Regarding the threat actor responsible, Neuberger said that they are an "advanced persist threat actor" who is "likely of Russian origin," although she stopped short of definitely attributing the attacks to Russia.
The threat actor's motive was also discussed. Neuberger called the attacks against the government an act of "cyberespionage," but added that, "when there is a compromise of this scope and scale, both across government and across the U.S. technology sector to lead to follow-on intrusions, it is more than a single incident of espionage; it's fundamentally of concern for the ability for this to become disruptive."
The deputy national security adviser laid out the government's ongoing response in a three-pronged approach: finding and expelling the threat actor, modernizing federal defenses to reduce future risk, and determining potential response measures.

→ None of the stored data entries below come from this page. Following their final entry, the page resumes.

(** C7.  For a [removeOwner], [removeOwnerWithThreshold] or [swapOwner]
    call whose target owner is not in the owner list of the wallet's
    current status, processing raises [OwnerCannotBeRemoved]; nothing is
    written to the database (no snapshot, no latest row), the owner list
    of every cached status is what it was, and the wallet's current status
    still has the same owner list. *)
Theorem removing_absent_owner_raises (d : InternalTxDecoded)
    (st st1 : State) (s : SafeLastStatus) (shared : bool) (owner_v : value) :
  owner_removal_call d owner_v ->
  1000 <= gas_used (internal_tx d) ->
  get_last_safe_status_for_address (_from (internal_tx d)) st
  = (st1, Return (Some (s, shared))) ->
  value_in owner_v (owners s) = false ->
  exists st',
    process d st = (st', Raise OwnerCannotBeRemoved)
    /\ db st' = db st1
    /\ (forall k, owners <$> safe_last_status_cache st' !! k
                  = owners <$> safe_last_status_cache st1 !! k)
    /\ exists st2 s2 shared2,
         get_last_safe_status_for_address (_from (internal_tx d)) st'
         = (st2, Return (Some (s2, shared2)))
         /\ owners s2 = owners s.
Proof.
  intros Hcall Hgas Hget Hnotin.
  destruct (_from (internal_tx d)) as [a|] eqn:Hfrom; [| discriminate].
  destruct Hcall as [(Hfn & Hold & [nv Hnew]) | (Hfn & Howner & tv & Htv & Hint)].
  - exists st1. split; [| split; [reflexivity | split; [reflexivity |]]].
    + rewrite process_dispatch_swap_owner by assumption.
      rewrite Hfrom. erewrite bind_Return by exact Hget.
      cbv beta iota.
      erewrite bind_Return by (apply getitem_Some; exact Hold).
      erewrite bind_Return by (apply getitem_Some; exact Hnew).
      unfold swap_owner. rewrite Hnotin. reflexivity.
    + exists st1, s, shared. split; [| reflexivity].
      eapply get_last_again; eauto.
  - pose proof (get_last_safe_status_spec _ _ _ _ _ Hget) as [Hc Hs].
    set (t := if truthy tv then match tv with VInt n => n | _ => 0 end
              else threshold s).
    assert ((if truthy tv then as_int tv else ret (threshold s)) st1
            = (st1, Return t)) as Ht.
    { unfold t. destruct (truthy tv) eqn:E; [| reflexivity].
      destruct (Hint eq_refl) as [n ->]. reflexivity. }
    destruct (assign (Some a) shared (set_threshold s t) st1) as [st' o] eqn:Ea.
    assert (o = Return tt
            /\ db st' = db st1
            /\ safe_last_status_cache st'
               = if shared then <[a := set_threshold s t]> (safe_last_status_cache st1)
                 else safe_last_status_cache st1) as (-> & Hdb & Hcache).
    { unfold assign, modify_cache in Ea. destruct shared;
        injection Ea as <- <-; auto. }
    exists st'. split; [| split; [exact Hdb | split]].
    + rewrite process_dispatch_remove_owner by assumption.
      rewrite Hfrom. erewrite bind_Return by exact Hget.
      cbv beta iota.
      erewrite bind_Return by (apply getitem_Some; exact Htv).
      erewrite bind_Return by exact Ht.
      cbv zeta. erewrite bind_Return by exact Ea.
      erewrite bind_Return by (apply getitem_Some; exact Howner).
      unfold swap_owner. simpl owners. rewrite Hnotin. reflexivity.
    + intros k. rewrite Hcache. destruct shared; [| reflexivity].
      destruct Hs as [-> Hs].
      destruct (decide (a = k)) as [<- | Hne].
      * rewrite lookup_insert_eq, Hs. reflexivity.
      * now rewrite lookup_insert_ne.
    + destruct shared.
      * exists st', (set_threshold s t), true. split; [| reflexivity].
        unfold get_last_safe_status_for_address.
        unfold mbind, M_bind, bind, get_cache.
        rewrite Hcache, lookup_insert_eq. reflexivity.
      * exists st', s, false. split; [| reflexivity].
        assert (st' = st1) as ->.
        { destruct st', st1; simpl in *; congruence. }
        eapply get_last_again; eauto.
Qed.

(** *** The master copy change *)




(** *** Module transactions *)

Lemma process_dispatch_module d st :
  function_name d = "execTransactionFromModule"
  \/ function_name d = "execTransactionFromModuleReturnData" ->
  1000 <= gas_used (internal_tx d) ->
  process d st
  = (found ← get_last_safe_status_for_address (_from (internal_tx d));
     match found with
     | None => ret false
     | Some _ =>
         process_module_transaction HexBytes safe_tx_module_failure_topics
           ethereum_tracing_client process_aa_transaction d;;
         ret true
     end) st.
Proof.
  intros Hfn Hgas. unfold __process_decoded_transaction.
  apply Z.ltb_ge in Hgas. rewrite Hgas.
  destruct Hfn as [-> | ->]; simpl;
    unfold mbind, M_bind, bind;
    destruct (get_last_safe_status_for_address _ st) as [st1 [[[s sh]|]|e]];
    reflexivity.
Qed.

Lemma process_module_transaction_respects_statuses d :
  respects same_statuses
    (process_module_transaction HexBytes safe_tx_module_failure_topics
       ethereum_tracing_client process_aa_transaction d).
Proof. unfold process_module_transaction. respects_go. Qed.

Lemma get_or_create_relevant_respects_module_transactions itx :
  respects same_module_transactions (get_or_create_relevant itx).
Proof. unfold get_or_create_relevant. respects_go. Qed.

Lemma process_module_transaction_records d st st' u :
  process_module_transaction HexBytes safe_tx_module_failure_topics
    ethereum_tracing_client process_aa_transaction d st = (st', Return u) ->
  is_Some (module_transactions (db st') !! id (internal_tx d)).
Proof.
  unfold process_module_transaction. intros H.
  repeat peel H. injection H as <- _.
  match goal with
  | Hr : get_or_create_relevant _ _ = _ |- _ =>
      apply get_or_create_relevant_respects_module_transactions in Hr;
      unfold same_module_transactions in Hr; rewrite Hr
  end.
  match goal with
  | Hg : get_db _ = _ |- _ => unfold get_db in Hg; injection Hg as <- <-
  end.
  match goal with
  | Hm : match module_transactions _ !! _ with _ => _ end _ = _ |- _ =>
      rename Hm into Hcreate
  end.
  destruct (module_transactions (db _) !! id (internal_tx d)) eqn:E.
  - injection Hcreate as <-. rewrite E. eauto.
  - repeat peel Hcreate.
    unfold modify_db in Hcreate. injection Hcreate as <- _.
    simpl. rewrite lookup_insert_eq. eauto.
Qed.

(** C3 (as the code has it).  A call named [execTransactionFromModule] is
    processed exactly as the same call named
    [execTransactionFromModuleReturnData]: both names enter the
    module-transaction handling.  When that handling returns, the call is
    reported successful and a [ModuleTransaction] row exists for it; the
    wallet statuses (latest rows, snapshots, cache, hence the nonce) are
    what they were once the wallet's status had been read. *)
Theorem module_call_names_share_handling (d : InternalTxDecoded) (st : State) :
  function_name d = "execTransactionFromModule" ->
  1000 <= gas_used (internal_tx d) ->
  process d st
  = process (with_function_name d "execTransactionFromModuleReturnData") st
  /\ forall st1 found st' r,
       get_last_safe_status_for_address (_from (internal_tx d)) st
       = (st1, Return (Some found)) ->
       process d st = (st', Return r) ->
       r = true
       /\ same_statuses st1 st'
       /\ is_Some (module_transactions (db st') !! id (internal_tx d)).
Proof.
  intros Hfn Hgas. split.
  - rewrite process_dispatch_module by auto.
    rewrite (process_dispatch_module
               (with_function_name d "execTransactionFromModuleReturnData"))
      by (simpl; auto).
    reflexivity.
  - intros st1 found st' r Hget H.
    rewrite process_dispatch_module in H by auto.
    erewrite bind_Return in H by exact Hget. cbv beta iota in H.
    apply bind_Return_inv in H as (u & st2 & Hm & H).
    injection H as <- <-. split; [reflexivity |]. split.
    + eapply process_module_transaction_respects_statuses; eauto.
    + eapply process_module_transaction_records; eauto.
Qed.

(** *** The previous-trace lookup *)

Lemma process_dispatch_approve_hash d st :
  function_name d = "approveHash" ->
  1000 <= gas_used (internal_tx d) ->
  process d st
  = (found ← get_last_safe_status_for_address (_from (internal_tx d));
     match found with
     | None => ret false
     | Some _ =>
         process_approve_hash HexBytes build_for_owner
           ethereum_tracing_client d;;
         ret true
     end) st.
Proof.
  intros Hfn Hgas. unfold __process_decoded_transaction.
  apply Z.ltb_ge in Hgas. rewrite Hgas, Hfn. simpl.
  unfold mbind, M_bind, bind;
    destruct (get_last_safe_status_for_address _ st) as [st1 [[[s sh]|]|e]];
    reflexivity.
Qed.

(** In the module branch the RPC error of the lookup is caught and turned
    into "no trace", hence into the hard failure. *)
Lemma module_lookup_rpc_error_is_hard_failure d st st1 found tracing :
  (function_name d = "execTransactionFromModule"
   \/ function_name d = "execTransactionFromModuleReturnData") ->
  1000 <= gas_used (internal_tx d) ->
  get_last_safe_status_for_address (_from (internal_tx d)) st
  = (st1, Return (Some found)) ->
  arguments d !! "module" = None ->
  ethereum_tracing_client = Some tracing ->
  tracing (tx_hash (ethereum_tx (internal_tx d))) (trace_address (internal_tx d))
  = RpcRaise ->
  process d st = (st1, Raise CannotFindPreviousTrace).
Proof.
  intros Hfn Hgas Hget Hmodule Hclient Hrpc.
  rewrite process_dispatch_module by auto.
  erewrite bind_Return by exact Hget. cbv beta iota.
  unfold process_module_transaction. rewrite Hmodule.
  unfold except_Web3RPCError, get_previous_trace. rewrite Hclient, Hrpc.
  reflexivity.
Qed.
(** X26. In the audit of a document [main] wrote, every entry of
    [details_per_currency] is that of a currency other than USD with
    its written rate, and its bounds were checked: the registry of the
    scraper has no currency without bounds in the table of the audit,
    so that NO_BOUNDS never shows. *)
Theorem written_rates_have_bounds :
  forall menv w env code e,
    let out := written (Scraper.main menv w) in
    Py.get (details_per_currency (run_audit (reading out env))) code = Some e ->
    code <> "USD"
    /\ Py.get (out_rates out) code = Some (Audit.rate e)
    /\ (bounds_status e = Some BOUNDS_PASS \/ bounds_status e = Some BOUNDS_FAIL).
Proof.
  intros menv w env code e. cbv zeta. rewrite main_is_finish.
  generalize (sections_of menv w). intros acc.
  destruct (main_finish_written menv acc) as [_ [_ [H3 _]]].
  pose proof (run_usd (sections_world acc)) as Husd.
  destruct (run_counters (sections_world acc)) as [_ [_ [_ [_ [_ Hnd]]]]].
  pose proof (run_codes (sections_world acc)) as Hcodes.
  rewrite <- H3 in Husd, Hnd, Hcodes.
  revert Husd Hnd Hcodes. generalize (written (main_finish menv acc)).
  intros out Husd Hnd Hcodes.
  apply (document_details out env Hnd Husd Hcodes).
Qed.

Lemma written_rates_have_bounds_witness :
  Py.get (out_rates (written (Scraper.main example_main_env eur_world))) "EUR"
  = Some 0.92%float.
Proof.
  destruct (written_rates_have_bounds example_main_env eur_world offline_env "EUR"
              {| Audit.rate := 0.92%float; bounds_status := Some BOUNDS_PASS;
                 Audit.bounds := None; ecb_rate := None;
                 ecb_deviation_pct := None |})
    as [_ [H _]].
  - vm_compute. reflexivity.
  - exact H.
Defined.

End PipelineProperties.
(* ===== verification/GoStd.v ===== *)
(** * The parts of Go's standard library the sources compute with

    [crypto/sha256], [hash/crc32] (the IEEE polynomial) and [encoding/hex],
    written out as executable functions: the content-addressed stores, the
    Merkle tree and the write-ahead logs below run on them. *)

From S2P Require Import Prelude.

(* ------------------------------------------------------------------ *)
(** ** SHA-256 (FIPS 180-4) *)

Module Sha256.

(** The constants are the first 32 bits of the fractional parts of roots of
    primes: cube roots of the first 64 for the rounds, square roots of the
    first 8 for the initial state. *)
Definition is_prime (n : Z) : bool :=
  (2 <=? n) && forallb (fun d => negb (n mod d =? 0)) (seqZ 2 (Z.sqrt n - 1)).
Definition primes : list Z := filter is_prime (seqZ 2 310).

(** The cube root of [n], rounded down, below [lo + 2 ^ bits]. *)
Fixpoint cbrt (bits : nat) (lo n : Z) : Z :=
  match bits with
  | O => lo
  | S bits =>
    let mid := lo + 2 ^ Z.of_nat bits in
    cbrt bits (if mid * mid * mid <=? n then mid else lo) n
  end.

Definition K : list Z := Eval vm_compute in (fun p => u32 (cbrt 35 0 (p * 2 ^ 96))) <$> primes.
Definition H0 : list Z := Eval vm_compute in (fun p => u32 (Z.sqrt (p * 2 ^ 64))) <$> take 8 primes.

Definition rotr (n x : Z) : Z :=
  Z.lor (Z.shiftr x n) (u32 (Z.shiftl x (32 - n))).
Definition ch (x y z : Z) : Z := Z.lxor (Z.land x y) (Z.land (two32 - 1 - x) z).
Definition maj (x y z : Z) : Z := Z.lxor (Z.land x y) (Z.lxor (Z.land x z) (Z.land y z)).
Definition bsig0 (x : Z) : Z := Z.lxor (rotr 2 x) (Z.lxor (rotr 13 x) (rotr 22 x)).
Definition bsig1 (x : Z) : Z := Z.lxor (rotr 6 x) (Z.lxor (rotr 11 x) (rotr 25 x)).
Definition ssig0 (x : Z) : Z := Z.lxor (rotr 7 x) (Z.lxor (rotr 18 x) (Z.shiftr x 3)).
Definition ssig1 (x : Z) : Z := Z.lxor (rotr 17 x) (Z.lxor (rotr 19 x) (Z.shiftr x 10)).

(** The padded message is a whole number of 64-byte blocks. *)
Definition pad (m : bytes) : bytes :=
  let n := Z.of_nat (length m) in
  m ++ [x80] ++ replicate (Z.to_nat ((55 - n) mod 64)) x00 ++ be_encode 8 (8 * n).

Fixpoint words (bs : bytes) : list Z :=
  match bs with
  | a :: b :: c :: d :: bs => be_decode [a; b; c; d] :: words bs
  | _ => []
  end.

(** [w] holds the words of the schedule computed so far, the last one first. *)
Fixpoint schedule (n : nat) (w : list Z) : list Z :=
  match n with
  | O => rev w
  | S n =>
    let at_ i := nth i w 0 in
    schedule n (u32 (ssig1 (at_ 1%nat) + at_ 6%nat + ssig0 (at_ 14%nat) + at_ 15%nat) :: w)
  end.

Definition round (st : list Z) (kw : Z * Z) : list Z :=
  match st with
  | [a; b; c; d; e; f; g; h] =>
    let t1 := h + bsig1 e + ch e f g + kw.1 + kw.2 in
    let t2 := bsig0 a + maj a b c in
    [u32 (t1 + t2); a; b; c; u32 (d + t1); e; f; g]
  | _ => st
  end.

Definition compress (st : list Z) (block : bytes) : list Z :=
  let w := schedule 48 (rev (words block)) in
  zip_with (fun x y => u32 (x + y)) st (fold_left round (zip K w) st).

Fixpoint blocks (n : nat) (st : list Z) (bs : bytes) : list Z :=
  match n with
  | O => st
  | S n => blocks n (compress st (take 64 bs)) (drop 64 bs)
  end.

Definition sum256 (m : bytes) : bytes :=
  let p := pad m in
  mjoin (be_encode 4 <$> blocks (Nat.div (length p) 64) H0 p).

(** The digest of the one-block message [abc] of the standard. *)
Example sum256_abc :
  be_decode (sum256 (str_bytes "abc")) =
  0xba7816bf8f01cfea414140de5dae2223b00361a396177a9cb410ff61f20015ad.
Proof. vm_compute. reflexivity. Qed.

Lemma round_length st kw : length (round st kw) = length st.
Proof. do 9 (destruct st as [|? st]; try reflexivity). Qed.

Lemma compress_length st b : length (compress st b) = length st.
Proof.
  unfold compress. rewrite length_zip_with.
  enough (E : forall l st', length (fold_left round l st') = length st') by (rewrite E; lia).
  induction l as [|kw l IH]; intros st'; [done|]. simpl. by rewrite IH, round_length.
Qed.

Lemma blocks_length n st bs : length (blocks n st bs) = length st.
Proof. revert st bs. induction n; intros; simpl; [done|]. by rewrite IHn, compress_length. Qed.

Lemma sum256_length m : length (sum256 m) = 32%nat.
Proof.
  unfold sum256. generalize (Nat.div (length (pad m)) 64) as n. intros n.
  pose proof (blocks_length n H0 (pad m)) as L.
  generalize dependent (blocks n H0 (pad m)). intros l L.
  do 8 (destruct l as [|? l]; [done|]). destruct l; [|done].
  cbn [fmap list_fmap mjoin list_join length]. rewrite !length_app, !length_be_encode. reflexivity.
Qed.

End Sha256.

#[global] Opaque Sha256.sum256.
Abbreviation sha256 := Sha256.sum256.

(* ------------------------------------------------------------------ *)
(** ** CRC-32, IEEE polynomial *)

Module Crc32.

Definition poly : Z := 0xEDB88320.

Definition shift_bit (crc : Z) : Z :=
  if Z.odd crc then Z.lxor (Z.shiftr crc 1) poly else Z.shiftr crc 1.

Definition update (crc : Z) (b : byte) : Z :=
  Nat.iter 8 shift_bit (Z.lxor crc (byte_to_Z b)).

Definition checksum_ieee (bs : bytes) : Z :=
  u32 (Z.lxor (fold_left update bs (two32 - 1)) (two32 - 1)).

(** The check value of the CRC-32/ISO-HDLC catalogue entry. *)
Example checksum_check : checksum_ieee (str_bytes "123456789") = 0xCBF43926.
Proof. vm_compute. reflexivity. Qed.

Lemma checksum_range bs : in_u32 (checksum_ieee bs).
Proof. apply Z.mod_pos_bound. reflexivity. Qed.

End Crc32.

(* ------------------------------------------------------------------ *)
(** ** Hexadecimal strings *)

Module Hex.

Definition digit (v : Z) : ascii :=
  match String.get (Z.to_nat v) "0123456789abcdef" with Some c => c | None => zero end.

(** [hex.EncodeToString] *)
Fixpoint encode_to_string (b : bytes) : string :=
  match b with
  | [] => EmptyString
  | v :: b =>
    String (digit (Z.shiftr (byte_to_Z v) 4))
      (String (digit (Z.land (byte_to_Z v) 15)) (encode_to_string b))
  end.

Definition from_digit (c : ascii) : option Z :=
  let n := Z.of_N (N_of_ascii c) in
  if (48 <=? n) && (n <=? 57) then Some (n - 48)
  else if (97 <=? n) && (n <=? 102) then Some (n - 87)
  else if (65 <=? n) && (n <=? 70) then Some (n - 55)
  else None.

Inductive hex_error := ErrLength | InvalidByteError (c : ascii).

(** [hex.DecodeString]: an invalid digit is reported before an odd length. *)
Fixpoint decode_string (s : string) : result hex_error bytes :=
  match s with
  | EmptyString => Ok []
  | String a EmptyString =>
    match from_digit a with None => Err (InvalidByteError a) | Some _ => Err ErrLength end
  | String a (String b s) =>
    match from_digit a with
    | None => Err (InvalidByteError a)
    | Some x =>
      match from_digit b with
      | None => Err (InvalidByteError b)
      | Some y => match decode_string s with Ok r => Ok (Z_to_byte (16 * x + y) :: r) | Err e => Err e end
      end
    end
  end.

Lemma from_digit_digit v : 0 <= v < 16 -> from_digit (digit v) = Some v.
Proof.
  intros H. assert (E : In v (seqZ 0 16)).
  { apply list_elem_of_In, elem_of_seqZ. lia. }
  simpl in E. repeat (destruct E as [<-|E]; [reflexivity|]). done.
Qed.

Lemma decode_encode b : decode_string (encode_to_string b) = Ok b.
Proof.
  induction b as [|v b IH]; [done|]. cbn [encode_to_string decode_string].
  pose proof (byte_to_Z_range v) as R.
  rewrite Z.shiftr_div_pow2 by lia. change (2 ^ 4) with 16.
  change 15 with (Z.ones 4). rewrite Z.land_ones by lia. change (2 ^ 4) with 16.
  assert (D : 0 <= byte_to_Z v / 16 < 16) by (split; [apply Z.div_pos|apply Z.div_lt_upper_bound]; lia).
  rewrite (from_digit_digit _ D), (from_digit_digit (_ mod _)), IH
    by (apply Z.mod_pos_bound; lia).
  rewrite <- Z.div_mod by lia. by rewrite Z_to_byte_to_Z.
Qed.

End Hex.
(* ===== verification/Operation.v ===== *)
(** * Operations (core/versioning/operation.go)

    A slice is a list (nil and the empty slice behave alike in this file), a
    [time.Time] is its nanoseconds since 1970, and [time.Now] is an argument. *)

From S2P Require Import Prelude GoStd Ids.
From S2P Require Export VectorClock Target.

Inductive OpType := OpInsert | OpDelete | OpReplace | OpMove.

#[export] Instance OpType_eq_dec : EqDecision OpType.
Proof. solve_decision. Defined.

Record Operation := mkOperation {
  ID : OperationID;
  BaseVersion : VersionID;
  FilePath : string;
  OpTarget : Target;
  Type_ : OpType;
  Content : bytes;
  OldContent : bytes;
  PipelineID : string;
  SessionID_ : SessionID;
  AgentID : string;
  AgentRole : string;
  Clock : VectorClock;
  Timestamp : Z
}.

Module Operation.
Section Ops.
Context `{RangeOrder}.

Definition OpType_String (o : OpType) : string :=
  match o with
  | OpInsert => "insert" | OpDelete => "delete" | OpReplace => "replace" | OpMove => "move"
  end.

(** The [iota] value of the constant. *)
Definition OpType_int (o : OpType) : Z :=
  match o with OpInsert => 0 | OpDelete => 1 | OpReplace => 2 | OpMove => 3 end.

Definition writeInt (v : Z) : bytes := be_encode 8 (u64 v).
Definition writeTime (t : Z) : bytes := be_encode 8 (u64 t).

Definition cloneBytes (b : bytes) : bytes := b.

(** The bytes fed to the hash, in the order of the calls to [Write]. *)
Definition idInput (o : Operation) : bytes :=
  BaseVersion o ++ str_bytes (FilePath o) ++ writeInt (OpType_int (Type_ o)) ++ Content o ++
  str_bytes (PipelineID o) ++ str_bytes (SessionID_ o) ++ writeTime (Timestamp o).

Definition computeID (o : Operation) : OperationID := copy32 (sha256 (idInput o)).

Definition withID (o : Operation) (id : OperationID) : Operation :=
  mkOperation id (BaseVersion o) (FilePath o) (OpTarget o) (Type_ o) (Content o) (OldContent o)
    (PipelineID o) (SessionID_ o) (AgentID o) (AgentRole o) (Clock o) (Timestamp o).

Definition NewOperation (baseVersion : VersionID) (filePath : string) (target : Target)
    (opType : OpType) (content oldContent : bytes) (pipelineID : string) (sessionID : SessionID)
    (agentID : string) (clock : VectorClock) (now : Z) : Operation :=
  let op := mkOperation zero_hash baseVersion filePath target opType (cloneBytes content)
    (cloneBytes oldContent) pipelineID sessionID agentID "" (VectorClock.Clone clock) now in
  withID op (computeID op).

Definition invertOpType (t : OpType) : OpType :=
  match t with OpInsert => OpDelete | OpDelete => OpInsert | t => t end.

Definition Invert (o : Operation) (now : Z) : Operation :=
  let inverted := mkOperation (ID o) (BaseVersion o) (FilePath o) (OpTarget o)
    (invertOpType (Type_ o)) (OldContent o) (Content o) (PipelineID o) (SessionID_ o)
    (AgentID o) (AgentRole o) (Clock o) now in
  withID inverted (computeID inverted).

(** [encodeHex], with the table lookups of the source. *)
Definition hextable (v : Z) : ascii :=
  match String.get (Z.to_nat v) "0123456789abcdef" with Some c => c | None => zero end.
Fixpoint encodeHex (b : bytes) : string :=
  match b with
  | [] => EmptyString
  | v :: b =>
    String (hextable (Z.shiftr (byte_to_Z v) 4))
      (String (hextable (Z.land (byte_to_Z v) 15)) (encodeHex b))
  end.

Definition OperationID_String (o : OperationID) : string := encodeHex o.
Definition OperationID_Short (o : OperationID) : string := encodeHex (take 4 o).

Definition Clone (o : Operation) : Operation :=
  mkOperation (ID o) (BaseVersion o) (FilePath o) (Target.Clone (OpTarget o)) (Type_ o)
    (cloneBytes (Content o)) (cloneBytes (OldContent o)) (PipelineID o) (SessionID_ o)
    (AgentID o) (AgentRole o) (VectorClock.Clone (Clock o)) (Timestamp o).

Definition Size (o : Operation) : Z := i64 (len (Content o) + len (OldContent o)).

Definition IsEmpty (o : Operation) : bool :=
  (len (Content o) =? 0) && negb (bool_decide (Type_ o = OpDelete)).

(** [result.Target = t] *)
Definition setTarget (o : Operation) (t : Target) : Operation :=
  mkOperation (ID o) (BaseVersion o) (FilePath o) t (Type_ o) (Content o) (OldContent o)
    (PipelineID o) (SessionID_ o) (AgentID o) (AgentRole o) (Clock o) (Timestamp o).
(** [result.Content = c; result.OldContent = d] *)
Definition setContents (o : Operation) (c d : bytes) : Operation :=
  mkOperation (ID o) (BaseVersion o) (FilePath o) (OpTarget o) (Type_ o) c d
    (PipelineID o) (SessionID_ o) (AgentID o) (AgentRole o) (Clock o) (Timestamp o).

Lemma op_clone_eq o : Clone o = o.
Proof. destruct o as [? ? ? []]. unfold Clone. simpl. by rewrite VectorClock.clock_clone_eq. Qed.

Lemma encodeHex_eq b : encodeHex b = Hex.encode_to_string b.
Proof. induction b as [|v b IH]; [done|]. simpl. by rewrite IH. Qed.
End Ops.
End Operation.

The "finding and expelling the adversary" section, like the other two, was light on details, only referring to the government "coordinating the interagency response from the National Security Council" and working closely with private sector partners. However, during the press briefing's Q&A section, Neuberger mentioned the investigation being estimated to take "several months."
In reducing future risk, Neuberger mentioned forthcoming executive actions from President Biden.
"We're also working on close to about a dozen things -- likely eight will pass -- that will be part of an upcoming executive action to address the gaps we've identified in our review of this incident," she said.
Neuberger also addressed potential responses from the U.S. government, though she did not specify what those options currently are.
"I know some of you will want to know what kind of options are being contemplated. What I will share with you is how I frame this in my own mind," she said. "This isn't the only case of malicious cyber activity of likely Russian origin, either for us or for our allies and partners. So as we contemplate future response options, we're considering holistically what those activities were."
There have been discussions about potential SolarWinds responses this week following Sunday's episode of 60 Minutes and its accompanying "60 Minutes Overtime" segment, which made a case for hacking back against the threat actors. Hacking back and offensive cybersecurity measures have been a controversial topic in the infosec community, as many experts have warned about attribution challenges and unintended consequences of such measures.
Alexander Culafi is a writer, journalist and podcaster based in Boston.